2014. Apprenda teams with Piston to gain OpenStack support
Enterprise Platform as a Service provider Apprenda, originally focused on .NET and Windows but now expanded to include other languages and technologies, has partnered with Piston Cloud (creator of the private CloudOS) to join the OpenStack ecosystem. Together, Apprenda and Piston will provide a closely integrated solution that allows agile software development teams to build Java and .NET cloud applications and microservices more rapidly in a genuine hybrid cloud setting. As more enterprise developers turn to both PaaS and OpenStack solutions, delivering a robust combined offering is a logical step.
2014. Mesosphere unveiled new data center OS
Mesosphere announced that its highly anticipated data center operating system has been launched as a private beta and will be accessible to the public in early 2015. The new cloud OS, named DCOS, addresses the challenge of managing all the machines in a data center as a single, large computer. Similar to how an operating system on a personal computer can allocate resources to all installed applications, DCOS aims to perform the same function across the data center. This approach is based on the fact that today's powerful data-processing applications and services — such as Kafka, Spark and Cassandra — span multiple servers, unlike older applications like Microsoft Excel.
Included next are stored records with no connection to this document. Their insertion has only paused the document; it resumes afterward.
(* ===== verification/_CoqProject ===== *)
-Q . S2P
Prelude.v
Codec.v
Crypto.v
Identity.v
Kel.v
KelFacts.v
KelTheorems.v
Witness.v
WitnessJournal.v
WitnessWire.v
WitnessRuns.v
WitnessTheorems.v
WitnessExchange.v
Chain.v
ChainTheorems.v
ChainWitnesses.v
Round.v
VotingSpec.v
RoundRefines.v
RoundFacts.v
Agreement.v
Certificates.v
RoundMeasure.v
AgreementWitnesses.v
GF256.v
Matrix.v
Gauss.v
Erasure.v
ErasureTheorems.v
Economy.v
EconomyTheorems.v
EconomyWire.v
Settlement.v
SettlementTheorems.v
Shielded.v
Execution.v
StatePins.v
ExecutionFacts.v
BlockFacts.v
ExecutionTheorems.v
ExecutionWitnesses.v
Wire.v
WireTheorems.v
Admission.v
AdmissionTheorems.v
LedgerSnapshot.v
SnapshotTheorems.v
SnapshotReach.v
LedgerWitnesses.v
StateSync.v
Node.v
Archive.v
ArchiveFacts.v
ArchivePlans.v
ArchiveCrash.v
ArchiveTheorems.v
ArchiveWitnesses.v
NodeFacts.v
NodeTheorems.v
NodeRuns.v
NodeWitnesses.v
Genesis.v
CreditPermit.v
CreditJournal.v
WitnessService.v
WitnessSurvives.v
WitnessWitnesses.v
Custody.v
CustodyRoster.v
CustodyTheorems.v
CustodySigner.v
CustodyNonces.v
CustodyWitnesses.v
Credit.v
CreditTheorems.v
OutboxTheorems.v
CreditFlow.v
CreditWitnesses.v
Bearer.v
BearerTheorems.v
Configuring and maintaining each individual machine to support these new distributed applications is a significant task, according to Apache Mesos co-creator and recent Mesosphere recruit Benjamin Hindman.
2014. Mirantis gets $100M funding to become enterprise OpenStack leader
Commercial OpenStack distribution provider Mirantis announced $100M in Series B funding. OpenStack is an open-source platform for deploying infrastructure as a service. Mirantis aims to become the OpenStack equivalent of what Red Hat is to Enterprise Linux. In other words, they aspire to be the corporate representative of the project. They will likely need every bit of that funding, given the strong competition from companies like HP, IBM, Cisco and, indeed, Red Hat, all vying for a share of the enterprise OpenStack market. Just a few weeks ago, Red Hat declared its shift from client-server to cloud computing with a focus on OpenStack.
2014. Microsoft Azure appliance makes comeback
Microsoft is introducing a new Azure appliance that companies or service providers can implement in their own data centers. Named the Cloud Platform System, the new appliance will operate with the same Azure APIs, services, hypervisor and all other components as the Azure public cloud and will be able to connect seamlessly to the Azure public cloud. The appliance is particularly notable given Microsoft’s prior experiments with the concept of Azure appliances. It had earlier proposed selling appliances to several large service provider partners such as HP and even initiated a program to assist web hosts in launching their own versions of Azure. Both initiatives seem to have faded away for various business and technical reasons, but now the appliance is making a return.